If having a relationship in this climate is so difficult, surely it’s a terrible idea to look for a new one. Or worse yet, something less; because now there’s a particular weight that comes with wanting something casual. As if only the strength of feeling that comes with ‘actually’ being in love comes close to justifying putting lives at risk.
The Government seems to agree, because even with cases on the up and restrictions tightening, those in ‘established relationships’ have now got the cabinet’s stamp of approval if they want to be intimate again. But for the rest of us, it’s not as straightforward. At least when there were clear protocols about staying two metres apart and keeping interactions strictly outdoors, it was as plain as day that sex, never mind casual sex, was out of the question.
This is what I tell myself, but it seems like the more time has passed from the bit of lockdown where we all panic-bought linguine and stockpiled toilet paper, we’ve started to forget. I’ve heard it said that pandemic or no pandemic, if a date goes well, then sex is on the cards — and while I don’t agree, I certainly understand. Guidance has been so vague and confusing throughout the course of the pandemic that I have no idea what I should be doing, no matter how scrupulously I read the policy. Unlike the Dutch government, which included provisions for a ‘seksbuddy’ in its guidelines, Matt Hancock deftly told people in the UK to “make a choice and stick with it”.

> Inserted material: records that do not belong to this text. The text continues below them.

(** After a refresh an address is admitted exactly when it is written in an entry, or
    is among the addresses an entry's host name resolves to now, or the name could not
    be resolved and the address is among those it had before: a failed lookup
    takes nobody off the list. *)
Theorem refresh_admits_exactly (d : Directory) (ip : string) :
  is_ok (fsGatewayACL (refreshGatewayACLResolution is_ip lookup d) ip) = true <->
  exists k, k ∈ d_GatewayEndpointsACL d /\
    (acl_literal ip k = true \/
     (exists ips, resolves k = Some ips /\ ip ∈ ips) \/
     (unresolved k = true /\ acl_resolved d ip k = true)).
Proof.
  rewrite fsGatewayACL_ok, refresh_keeps_acl. split; intros (k & Hk & H); exists k; (split; [done|]);
    assert (d_GatewayEndpointsACL d <> []) as Hne by (intros Hn; rewrite Hn in Hk; by apply not_elem_of_nil in Hk).
  - destruct H as [?|H]; [by left|right]. unfold acl_resolved in *. rewrite refresh_lookup in H by done.
    rewrite decide_True in H by done. destruct (resolves k) as [ips|].
    + left. exists ips. split; [done|]. by apply str_mem_spec.
    + right. destruct (unresolved k); [done|]. simpl in H. by destruct ip.
  - destruct H as [?|H]; [by left|right]. unfold acl_resolved in *. rewrite refresh_lookup by done.
    rewrite decide_True by done. destruct H as [(ips & -> & Hi)|[Hu H]].
    + by apply str_mem_spec.
    + rewrite Hu. assert (resolves k = None) as ->; [|done]. unfold unresolved, resolves in *.
      destruct (entry_host k) as [h|]; [|done]. simpl. destruct (lookup h); [|done].
      by rewrite bool_decide_eq_true_2 in Hu by eauto.
Qed.
(** *** Node event aggregation *)

(** One iteration of the first loop of [handleNodeEvent].  Both frame cases
    do the same: look the host's entry up, create it from this frame when
    it is missing, then overwrite its [change]. *)
Definition noteChange (f_change : string) (f_host : IP) (f_port : Z)
    (events : gmap string nodeEvent) : gmap string nodeEvent :=
  let key := IPString f_host in
  let '(event, events) :=
    match events !! key with
    | Some event => (event, events)
    | None =>
        let event := {| change := f_change; host := f_host; port := f_port |} in
        (event, <[key := event]> events)
    end in
  (* event.change = f.change, through the pointer held by the map *)
  <[key := setChange f_change event]> events.

Definition aggregateFrame (events : gmap string nodeEvent) (fr : frame)
    : gmap string nodeEvent :=
  match fr with
  | topologyChangeEventFrame c h p => noteChange c h p events
  | statusChangeEventFrame c h p => noteChange c h p events
  | _ => events
  end.

Definition aggregate (frames : list frame) : gmap string nodeEvent :=
  foldl aggregateFrame ∅ frames.

(** The [switch f.change] of the second loop: which handler is called. *)
Definition lifecycle (f : nodeEvent) : option lifecycleCall :=
  if String.eqb (change f) "NEW_NODE" then Some (CallNewNode (host f) (port f))
  else if String.eqb (change f) "REMOVED_NODE" then Some (CallRemovedNode (host f) (port f))
  else if String.eqb (change f) "MOVED_NODE" then None
  else if String.eqb (change f) "UP" then Some (CallNodeUp (host f) (port f))
  else if String.eqb (change f) "DOWN" then Some (CallNodeDown (host f) (port f))
  else None.

Definition perform (c : lifecycleCall) : M unit :=
  match c with
  | CallNewNode h p => handleNewNode h p
  | CallRemovedNode ip p => handleRemovedNode ip p
  | CallNodeUp ip p => handleNodeUp ip p
  | CallNodeDown ip p => handleNodeDown ip p
  end.

(** The body of the second loop, for one entry of the map. *)
Definition dispatch (entry : string * nodeEvent) : M unit :=
  logf (LogHandlingDebounced (fst entry) (change (snd entry))) ;;;
  match lifecycle (snd entry) with
  | Some c => perform c
  | None => ret tt
  end.

Fixpoint dispatchAll (entries : list (string * nodeEvent)) : M unit :=
  match entries with
  | [] => ret tt
  | entry :: rest => dispatch entry ;;; dispatchAll rest
  end.

Definition handleNodeEvent (frames : list frame) : M unit :=
  dispatchAll (rangeOrder (aggregate frames)).

(** The handler calls of one pass, in the order they are made. *)
Definition handlerCalls (frames : list frame) : list lifecycleCall :=
  omap (fun entry => lifecycle (snd entry)) (rangeOrder (aggregate frames)).

(** *** Dispatch entry point *)

Definition handleEvent (fr : framer) : M unit :=
  (match parseFrame fr with
   | ParseFailed err => logf (LogParseError err)
   | Parsed frame =>
       logf (LogFrame frame) ;;;
       match frame with
       | schemaChangeKeyspace _ => ret tt
       | schemaChangeFunction _ => ret tt
       | schemaChangeTable _ => ret tt
       | topologyChangeEventFrame _ _ _ | statusChangeEventFrame _ _ _ =>
           nodeEvents_debounce frame
       | _ => logf (LogInvalidFrame frame)
       end
   end) ;;;
  emit (FramerPoolPut fr).

(** *** The notifications of a batch, per address *)

(** A topology or status notification: change kind, host, port. *)
Definition notification (fr : frame) : option nodeEvent :=
  match fr with
  | topologyChangeEventFrame c h p => Some {| change := c; host := h; port := p |}
  | statusChangeEventFrame c h p => Some {| change := c; host := h; port := p |}
  | _ => None
  end.

(** The notifications for one address, in batch order. *)
Definition notificationsFor (addr : string) (frames : list frame) : list nodeEvent :=
  filter (fun n => IPString (host n) = addr) (omap notification frames).

(** The resolved events and the handler calls that belong to one address. *)
Definition resolvedFor (addr : string) (entries : list (string * nodeEvent))
    : list (string * nodeEvent) :=
  filter (fun entry => fst entry = addr) entries.

Definition callsFor (addr : string) (calls : list lifecycleCall) : list lifecycleCall :=
  filter (fun c => IPString (callIP c) = addr) calls.

(** The mapping of change kinds to handlers as the specification lists it. *)
Definition specHandler (kind : string) (ip : IP) (p : Z) : list lifecycleCall :=
  if decide (kind = "NEW_NODE") then [CallNewNode ip p]
  else if decide (kind = "REMOVED_NODE") then [CallRemovedNode ip p]
  else if decide (kind = "MOVED_NODE") then []
  else if decide (kind = "UP") then [CallNodeUp ip p]
  else if decide (kind = "DOWN") then [CallNodeDown ip p]
  else [].

(** Every host the ring points to exists. *)
Definition ringValid (s : Session) : Prop :=
  ∀ addr l, ring s !! addr = Some l → l < length (hosts s).

(** *** Runs of several calls *)

(** [handleEvent] called for one framer after the other. *)
Fixpoint handleEvents (frs : list framer) : M unit :=
  match frs with
  | [] => ret tt
  | fr :: rest => handleEvent fr ;;; handleEvents rest
  end.

(** The frame of a framer when it parses to a topology or status change. *)
Definition nodeFrame (fr : framer) : option frame :=
  match parseFrame fr with
  | Parsed (topologyChangeEventFrame c h p) => Some (topologyChangeEventFrame c h p)
  | Parsed (statusChangeEventFrame c h p) => Some (statusChangeEventFrame c h p)
  | _ => None
  end.
(** X7. On a clock that is not negative, the phase both animated markers
    compute from it lies in [0, 1) and repeats every 2000 ms. *)
Theorem phase_in_range_and_periodic :
  forall now : Q,
    (0 <= now)%Q ->
    (0 <= LowFrameRate.phase now)%Q
    /\ (LowFrameRate.phase now < 1)%Q
    /\ (LowFrameRate.phase (now + 2000) == LowFrameRate.phase now)%Q
    /\ OpacityDot.phase now = LowFrameRate.phase now.
Proof.
  intros now H0.
  change (LowFrameRate.phase (now + 2000)) with (OpacityDot.phase (now + 2000)).
  change (LowFrameRate.phase now) with (OpacityDot.phase now).
  destruct (phase_range now H0) as [Hlo Hhi].
  split; [exact Hlo|]. split; [exact Hhi|]. split; [|reflexivity].
  assert (H1 : (0 <= now + 2000)%Q).
  { apply Qle_trans with (0 + 0)%Q; [discriminate|].
    apply Qplus_le_compat; [exact H0|discriminate]. }
  rewrite (phase_fraction now H0), (phase_fraction (now + 2000) H1).
  assert (E : ((now + 2000) / OpacityDot.duration == now / OpacityDot.duration + 1)%Q).
  { unfold OpacityDot.duration. field. }
  rewrite (Qfloor_comp _ _ E), Qfloor_succ, inject_Z_plus.
  change (inject_Z 1) with 1%Q.
  set (u := (now / OpacityDot.duration)%Q) in *.
  set (v := ((now + 2000) / OpacityDot.duration)%Q) in *.
  set (z := inject_Z (Qfloor u)). clearbody u v z. Lqa.lra.
Qed.

Lemma phase_in_range_and_periodic_witness :
  (LowFrameRate.phase (5001 + 2000) == LowFrameRate.phase 5001)%Q.
Proof.
  refine (proj1 (proj2 (proj2 (phase_in_range_and_periodic 5001 _)))).
  discriminate.
Defined.

(** ** Rounding to binary64 *)

Section Binary64.

Local Open Scope Q_scope.

Lemma pow2_pos (e : Z) : 0 < Js.pow2 e.
Proof. apply Qpower_0_lt. reflexivity. Qed.

Lemma pow2_le (e1 e2 : Z) : (e1 <= e2)%Z -> Js.pow2 e1 <= Js.pow2 e2.
Proof. intro H. apply Qpower_le_compat_l; [exact H|discriminate]. Qed.

Lemma pow2_lt_inv (e1 e2 : Z) : Js.pow2 e1 < Js.pow2 e2 -> (e1 < e2)%Z.
Proof. intro H. apply (Qpower_lt_compat_l_inv 2); [exact H|reflexivity]. Qed.
(** * LibreSprite MCP: script templates and their behaviour on a scripting host

    The Python class [ScriptTemplates] (src/libresprite_mcp/script_templates.py)
    renders JavaScript sources that the server forwards to a running
    LibreSprite instance.  This development has three layers:

    - [ScriptTemplates]: the Python generators, as functions to [string];
    - [Host]: the scripting objects the JavaScript sources talk to
      ([app.activeSprite], [app.activeImage], [app.pixelColor],
      [app.command], [console]);
    - [Script]: the JavaScript bodies that the generators emit, translated
      statement by statement into functions on the host state.

    Numbers are integers ([Z]): the generators receive Python [int]s and the
    emitted sources only add, subtract, multiply and compare them, except for
    [thickness/2] (kept as a rational) and the square root / division tests of
    the circle and ellipse sources (kept as host parameters). *)

From Stdlib Require Import ZArith String Ascii List Lia DecimalString QArith Qround Qabs.
From stdpp Require Import base list gmap.

Local Open Scope Z_scope.

(** ** Text helpers *)

(** The double quote character, [chr(34)]. *)
Definition dq : string := String "034"%char EmptyString.

(** Line feed, [chr(10)]. *)
Definition nl : string := String "010"%char EmptyString.

(** Python [str(n)] for an [int], and JavaScript number-to-string for an
    integer: optional minus sign and decimal digits. *)
Definition str_int (z : Z) : string := NilZero.string_of_int (Z.to_int z).

(** Python [str(b)] for a [bool]. *)
Definition str_bool (b : bool) : string :=
  if b then "True"%string else "False"%string.

Definition upper_ascii (c : ascii) : ascii :=
  let n := nat_of_ascii c in
  if (97 <=? n)%nat && (n <=? 122)%nat then ascii_of_nat (n - 32) else c.

Definition lower_ascii (c : ascii) : ascii :=
  let n := nat_of_ascii c in
  if (65 <=? n)%nat && (n <=? 90)%nat then ascii_of_nat (n + 32) else c.

Fixpoint map_string (f : ascii -> ascii) (s : string) : string :=
  match s with
  | EmptyString => EmptyString
  | String c s' => String (f c) (map_string f s')
  end.

(** Python [s.upper()] and [s.lower()] on the ASCII letters. *)
Definition upper (s : string) : string := map_string upper_ascii s.
Definition lower (s : string) : string := map_string lower_ascii s.

(** The lines of a triple-quoted template, joined by line feeds. *)
Fixpoint lines (ls : list string) : string :=
  match ls with
  | [] => EmptyString
  | [l] => l
  | l :: rest => (l ++ nl ++ lines rest)%string
  end.


(** ** Free text in a script

    A layer name is pasted between quotes and a colour mode after
    [ColorMode.]; the scripts are the programs the templates show only for
    text that stays inside its literal, or that is an identifier. *)

(** Characters that end or escape a string literal. *)
Definition literal_breaking (c : ascii) : bool :=
  Ascii.eqb c "034"%char || Ascii.eqb c "039"%char || Ascii.eqb c "\"%char
  || Ascii.eqb c "010"%char || Ascii.eqb c "013"%char.

Fixpoint plain (s : string) : bool :=
  match s with
  | EmptyString => true
  | String c s' => negb (literal_breaking c) && plain s'
  end.

(** JavaScript identifier names over ASCII: a letter, [_] or [$], then
    letters, digits, [_] or [$]. *)
Definition identifier_start (c : ascii) : bool :=
  let n := nat_of_ascii c in
  ((65 <=? n)%nat && (n <=? 90)%nat) || ((97 <=? n)%nat && (n <=? 122)%nat)
  || (n =? 95)%nat || (n =? 36)%nat.

Definition identifier_part (c : ascii) : bool :=
  let n := nat_of_ascii c in
  identifier_start c || ((48 <=? n)%nat && (n <=? 57)%nat).

Fixpoint all_chars (f : ascii -> bool) (s : string) : bool :=
  match s with
  | EmptyString => true
  | String c s' => f c && all_chars f s'
  end.

Definition identifier (s : string) : bool :=
  match s with
  | EmptyString => false
  | String c s' => identifier_start c && all_chars identifier_part s'
  end.

(** ** The generators *)

Module ScriptTemplates.
Local Open Scope string_scope.

Definition create_sprite (width : Z) (height : Z) (color_mode : string) : string :=
  lines
    [ ""
    ; "try {"
    ; "    // Use the NewFile command to create a new sprite"
    ; "    app.command.setParameter(" ++ dq ++ "width" ++ dq ++ ", " ++ str_int width ++ ");"
    ; "    app.command.setParameter(" ++ dq ++ "height" ++ dq ++ ", " ++ str_int height ++ ");"
    ; "    app.command.setParameter(" ++ dq ++ "colorMode" ++ dq ++ ", ColorMode." ++ upper color_mode ++ ");"
    ; "    app.command.NewFile();"
    ; "    app.command.clearParameters();"
    ; "    "
    ; "    const sprite = app.activeSprite;"
    ; "    if (sprite) {"
    ; "        console.log('Created new sprite: ' + sprite.width + 'x' + sprite.height + ' (' + sprite.colorMode + ')');"
    ; "        console.log('Active sprite now has ' + sprite.layerCount + ' layer(s)');"
    ; "    } else {"
    ; "        console.log('Failed to create sprite');"
    ; "    }"
    ; "} catch (e) {"
    ; "    console.log('Error creating sprite: ' + e.message);"
    ; "}"
    ; ""
    ].

Definition create_layer (name : string) : string :=
  lines
    [ ""
    ; "try {"
    ; "    const sprite = app.activeSprite;"
    ; "    if (!sprite) {"
    ; "        console.log('No active sprite');"
    ; "    } else {"
    ; "        // Use the NewLayer command to create a new layer"
    ; "        app.command.setParameter(" ++ dq ++ "name" ++ dq ++ ", " ++ dq ++ name ++ dq ++ ");"
    ; "        app.command.NewLayer();"
    ; "        app.command.clearParameters();"
    ; "        "
    ; "        console.log('Created new layer: " ++ name ++ "');"
    ; "        console.log('Sprite now has ' + sprite.layerCount + ' layer(s)');"
    ; "    }"
    ; "} catch (e) {"
    ; "    console.log('Error creating layer: ' + e.message);"
    ; "}"
    ; ""
    ].

Definition fill_layer (r : Z) (g : Z) (b : Z) (a : Z) : string :=
  lines
    [ ""
    ; "try {"
    ; "    const sprite = app.activeSprite;"
    ; "    if (!sprite) {"
    ; "        console.log('No active sprite');"
    ; "    } else {"
    ; "        const img = app.activeImage;"
    ; "        if (!img) {"
    ; "            console.log('No active image');"
    ; "        } else {"
    ; "            const col = app.pixelColor;"
    ; "            const fillColor = col.rgba(" ++ str_int r ++ ", " ++ str_int g ++ ", " ++ str_int b ++ ", " ++ str_int a ++ ");"
    ; "            "
    ; "            // Clear the image with the specified color"
    ; "            img.clear(fillColor);"
    ; "            "
    ; "            console.log('Filled active layer with color rgba(' + " ++ str_int r ++ " + ',' + " ++ str_int g ++ " + ',' + " ++ str_int b ++ " + ',' + " ++ str_int a ++ " + ')');"
    ; "        }"
    ; "    }"
    ; "} catch (e) {"
    ; "    console.log('Error filling layer: ' + e.message);"
    ; "}"
    ; ""
    ].

Definition draw_circle (cx : Z) (cy : Z) (radius : Z) (r : Z) (g : Z) (b : Z) (a : Z) (filled : bool) : string :=
  lines
    [ ""
    ; "try {"
    ; "    const sprite = app.activeSprite;"
    ; "    if (!sprite) {"
    ; "        console.log('No active sprite');"
    ; "    } else {"
    ; "        const img = app.activeImage;"
    ; "        if (!img) {"
    ; "            console.log('No active image');"
    ; "        } else {"
    ; "            const col = app.pixelColor;"
    ; "            const circleColor = col.rgba(" ++ str_int r ++ ", " ++ str_int g ++ ", " ++ str_int b ++ ", " ++ str_int a ++ ");"
    ; "            "
    ; "            const cx = " ++ str_int cx ++ ";"
    ; "            const cy = " ++ str_int cy ++ ";"
    ; "            const radius = " ++ str_int radius ++ ";"
    ; "            const filled = " ++ lower (str_bool filled) ++ ";"
    ; "            "
    ; "            for (let y = cy - radius; y <= cy + radius; y++) {"
    ; "                for (let x = cx - radius; x <= cx + radius; x++) {"
    ; "                    if (x >= 0 && x < img.width && y >= 0 && y < img.height) {"
    ; "                        const dx = x - cx;"
    ; "                        const dy = y - cy;"
    ; "                        const distance = Math.sqrt(dx * dx + dy * dy);"
    ; "                        "
    ; "                        if (filled ? distance <= radius : Math.abs(distance - radius) < 1) {"
    ; "                            img.putPixel(x, y, circleColor);"
    ; "                        }"
    ; "                    }"
    ; "                }"
    ; "            }"
    ; "            "
    ; "            console.log('Drew ' + (filled ? 'filled' : 'outlined') + ' circle at (' + cx + ',' + cy + ') radius ' + radius);"
    ; "        }"
    ; "    }"
    ; "} catch (e) {"
    ; "    console.log('Error drawing circle: ' + e.message);"
    ; "}"
    ; ""
    ].
(* ===== verification/Prelude.v ===== *)
(** * kore.io_websocket: a verification development

    The repository collects servers written for the kore framework: websocket rooms, HTTP
    sessions looked up in PostgreSQL, server-sent events, a database job queue, notifications
    of a database for browsers, a client of the mediasoup media worker, rooms of media with
    reference counts, a WebRTC gateway on Janus with its echo plug-in, the Janus server itself
    behind kore's websockets with a sample event handler, a message exchange over
    sockets, and the libraries they share (an event emitter, calls between threads over libuv,
    kore's PostgreSQL layer).  This library models their C code and proves what makes it
    correct, and where it is not, what it does instead.

    ** How the program is put together, and which file models which part

    A handler of a server is called by kore on a connection or a request and returns a
    code; what it starts comes back as a callback: a timer, a database result, a message of
    another thread.

    - [WebsocketFrame] (websocket_9/src/helper.c): frames and room broadcasts.
    - [RandomId] (mediasoup/src/mediasoup.c and room.c, mediasoup_1/src/soup_utils.c): the
      identifiers of requests and rooms.
    - [UvCallback], Module [Uv] (uv2/src/uv_callback.c): calls from any thread to a loop's
      thread, asynchronous and synchronous.  [Uv.sys] and [sys_step] are the system of
      sender and loop threads.
    - [EventEmitter], Module [EE] (mediasoup/src/globi_ee.c): the event emitter, over a heap.
    - [Soup], Module [Soup] (mediasoup/src/channel.c, soup_server.c, room.c, mediasoup.c):
      requests to the media worker and their answers.  Calls [RandomId] for identifiers and
      [EE] for room events.
    - [MediaRooms], Module [Media] (mediasoup_1/src/kore_media.c, ref_counter.h,
      mediasoup_1.c): media and rooms with reference counts, and the handlers that use them.
    - [Pgsql], Module [Pg] (pgsql.c): connection pool, queue of waiters, state machine of a
      query, results.  Its clients' state is a parameter of its world, their callback is
      [run_cb].  The repository has three versions of the layer, which are the class
      [PgVersion] (pgsql.c, auth2/pgsql.c, websocket_13/pgsql.c); theorems hold of each unless
      they say which.  [PgsqlVersions], Module [Versions], is about the differences.
    - [Auth2], Module [Auth] (auth2/src/auth2.c), [Boss], Module [Boss]
      (websocket_13/src/websocket_13.c) and [Events], Module [Events]
      (websocket_11/src/websocket_11.c): three clients of [Pg].  [Listen], Module [Listen], is
      the task of websocket_11.c, whose channel [Events.pipe_data_available] reads.
    - [Sse], Module [Sse] (sse/src/sse.c): server-sent events.
    - [RoomEcho], Module [App] (websocket_9/src/websocket_9.c) and [RoomPlugin], Module
      [Plugin] (websocket_9/plugin): the room echo application on [WebsocketFrame], and its
      plug-in with a thread of its own, as a step relation.
    - The WebRTC gateway (websocket_10).  [Janus] (src/incoming.c, trickle.c): an SDP or a
      candidate in a client's message.  [HandleSdp], Module [Sdp] (src/handle_sdp.c): the SDP
      of a plug-in.  [Gateway], Module [Gw] (src/websocket_10.c, helper.c): sessions, messages
      and callbacks; [Watchdog] and [Messages] are theorems about it.  [GatewayConf], Module
      [Conf] (src/helper.c, dlsym.c): configuration, start and end.
    - The gateway's echo plug-in (websocket_10/plugins/janus_echotest.c): [EchoTest], Module
      [Echo], has the operations; [EchoSessions] the invariant; [EchoPlugin] the system of all
      operations; [EchoMedia] settings and packets.
    - The WebRTC gateway server (janus/src/pjanus.c, janus.c, janus.h).  [JanusServer], Module
      [Srv]: sessions, handles, their reference counters, tables, answers and the watchdog.
      [JanusRequests], Module [Req]: a client's requests.  [JanusSummary], Module [Sum], and
      [JanusAdmin], Module [Adm]: the administrator's, and the websocket's handlers.
      [JanusPlugins], Module [Plug]: the callbacks of the plug-ins.  [JanusMain], Module
      [Start]: [Janusmain], from the command line to the end, over [JanusConfig].  The
      theorems: [JanusCounted] states the invariant of the reference counts, [JanusKept] has
      every operation keep it, [JanusLife] puts them together into the system [server_step] of
      all that can happen to a server, [JanusAnswers] is what a client is answered, and
      [JanusStart] what a start leaves and an end takes down.  [JanusModel] is the small Janus
      of their witnesses.
    - [SampleEvents], Module [Evh] (janus/event/kore_msg.c): the event handler.
    - [Exchange], Module [Mq] (mmap/seq/message.h, server.c) and [Client] (client.c): messages
      of fixed size between peers over non-blocking sockets.

    Libraries outside the repository are classes, each with its operations and, as laws, the
    documented behaviour the code rests on: [KoreNet] (buffers, byte order, timers),
    [KoreHttp] (requests, cookies, per-request memory), [LibUv], [ListLib] (clibs/list),
    [Jansson], [LibPq] and [PqAsync] (in [Listen]), [JsonRefs] (in [MediaRooms]), the socket
    calls of [Exchange], and Janus: [JanusCore], [SdpCore], [GatewayCore], [GatewayBoot],
    [EchoCore] and [EchoSdp] for the gateway, and for the server [ServerCore], [ServerInfo],
    [SummaryCore], [AdminCore], [BootCore], [JanusConfig] and [EvhCore], with the laws
    [CountedLaws] (a call of ICE hands out and takes back references as it says), [AdminLaws],
    [PluginLaws] and [BootLaws], each in the file that uses it first.  Every class has a concrete
    instance on which the theorems are applied (the lemmas named after the theorem, with
    [_witness]).

    ** How the code is modelled

    A function is a computation of the monad [M] over the record of its component's state;
    heaps are finite maps, a freed address leaves its map, and every access of a null or
    freed pointer, every misuse of a mutex and kore's [fatal] end in [Crash].  [wp m Q s] is
    total correctness: [m] does not crash from [s] and [Q] holds behind it; [triple] and
    [preserves] are its partial forms, for invariants.  Fixed-width integers wrap where the
    code's do ([u8], [u16], [u32], [u64]); the counters of media and rooms are mathematical
    integers, 2^31 references being out of reach.  Threads are step relations or lists of
    steps, a step being what happens between two operations on what is shared.

    Loops without a structural bound take fuel, and a run that uses it up ends in
    [Crash Fuel], so that a theorem that concludes [Done] proves that the loop ends.  The
    bounds asked for are: two for the result loop of one query ([Pg.drain]), the number of
    handlers for [EE.ee_emit], 31 for the wait for a cleaning session and the number of
    pending trickles for their drain ([Janus]), 128 rounds for a retransmission number
    ([Sdp.next_rtx]), the draws of a session number, which nothing bounds ([Gw]), the
    messages in the queue for the plug-ins' threads, the bytes to receive or to send
    ([Exchange], [Client]), the polls of a connection, and
    more than libpq has results and notifications ([Listen]); for
    connections and lists walked by the code, the recursion is on the list.  What a loop
    waits for (select, a sleep, a signal) is a list of what happens, and with its end the
    loop still waits.  Callbacks that may call their caller back ([run_cb] of [Auth2], [Boss]
    and [Events]) have a depth; two calls deep is enough for the first two, and a third is not
    made by the code; three are in the crash of [Events].

    ** What the theorems show

    - Protocol: a frame is read back by an RFC 6455 receiver (roundtrip), its size, and the
      recipients of a broadcast; a peer's messages arrive whole and in the order they were
      taken for sending, however the socket cuts them; a line typed at a client arrives at
      the server's handler.
    - Concurrency: no call fired at a loop is lost under any interleaving, and the loop
      makes them all in order and comes to rest; a synchronous call returns the answer; the
      plug-ins' threads serve every message once, and end when they are told to.
    - Tables, queues and memory: invariants of the request table, the queue of database
      waiters, the ping timers, the peers' buffers, the gateway's sessions and the plug-in's,
      kept by every operation; each request answered, refused or timed out exactly once;
      emitters run handlers in order; every reference of a media or room is owned by somebody
      and without owners nothing is left.
    - Databases and sessions: from a request to the verdict, both halves: the query sent
      with the cookie as its parameter, and the result deciding exactly; a request's state
      machine answers when it completes and not before; a notification reaches every browser
      that hears it, from libpq's socket to the queues of the connections.
    - Gateway: one answer for every message, the mutex free behind every path; the handlers
      refine a directory of sessions; an idle session is freed, once; configuration values
      have their types' ranges; what is started is stopped.
    - Server: whatever clients, administrators, plug-ins, the watchdog and ICE's threads do,
      each session and handle counts exactly the references to it and what was lost, so that
      the only leak is that of a client that leaves; the table of sessions is exact; a secret
      is asked for; the command line wins over the file; told to stop, the server stops.
    - What goes wrong: each of the theorems named for a crash, a leak, starvation or a
      dangling pointer states the inputs and the state under which the code does it.

    ** What is not modelled

    Logging; the frees of strings that are not used again; response bodies that are assets;
    JSON reference counts, except those of the gateway's request, of the server's errors, of
    [MediaRooms] and of [SampleEvents]; the worker start-up code; signals, except where a
    handler of the program runs on them.  Vendored C++ (the mediasoup worker); demos that only
    call libraries; copies and earlier versions of the modelled files.  Of the server: the
    interface of Janus's transport plug-ins, which nothing registers. *)

From stdpp Require Export base tactics list gmap strings fin_maps.
From Stdlib Require Export ZArith Lia.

“I never thought I’d find myself in a situation where I’d have to wear a mask, or consider a third, fourth, or even fifth party during sex.”
But what if the choice you made months ago hasn’t stood the test of the virus? I never thought I’d find myself in a situation where I’d have to wear a mask, or consider a third, fourth, or even fifth party during sex. Not even in an exciting way — it’s just that Covid means we now have a social responsibility to take into account literally every person we come into close contact with when we date.
For many of us, this means consulting flatmates. While I’m lucky to call mine my friends, it feels weird asking a relative stranger what stance his housemates are currently taking on his sex life. We’re living in a world where the euphemism ‘do you want to come back to mine?’ has been replaced with ‘how do the people you live with feel about you coming back to mine for sex?’, and I don’t think I like it.
It honestly feels a bit pointless that I’m sat in a pub with a person, who under normal circumstances and all being well, the end-goal would be to get closer to. As a result, I’m dating half-heartedly. The urge is still there, so I go on them anyway, but I’m acutely aware that any desire I have now comes with caveats. It doesn’t say much about my values if I sleep with Tom from Bumble, so I’m sitting a bit further away from him at the bar nowadays.
As restrictions are reimposed, I’m becoming even more tentative about dating — but I’m starting to accept that I’m only human. In the meantime, we can only hope that scientists develop a sanitiser that can cleanse my thoughts as well as it cleans my hands.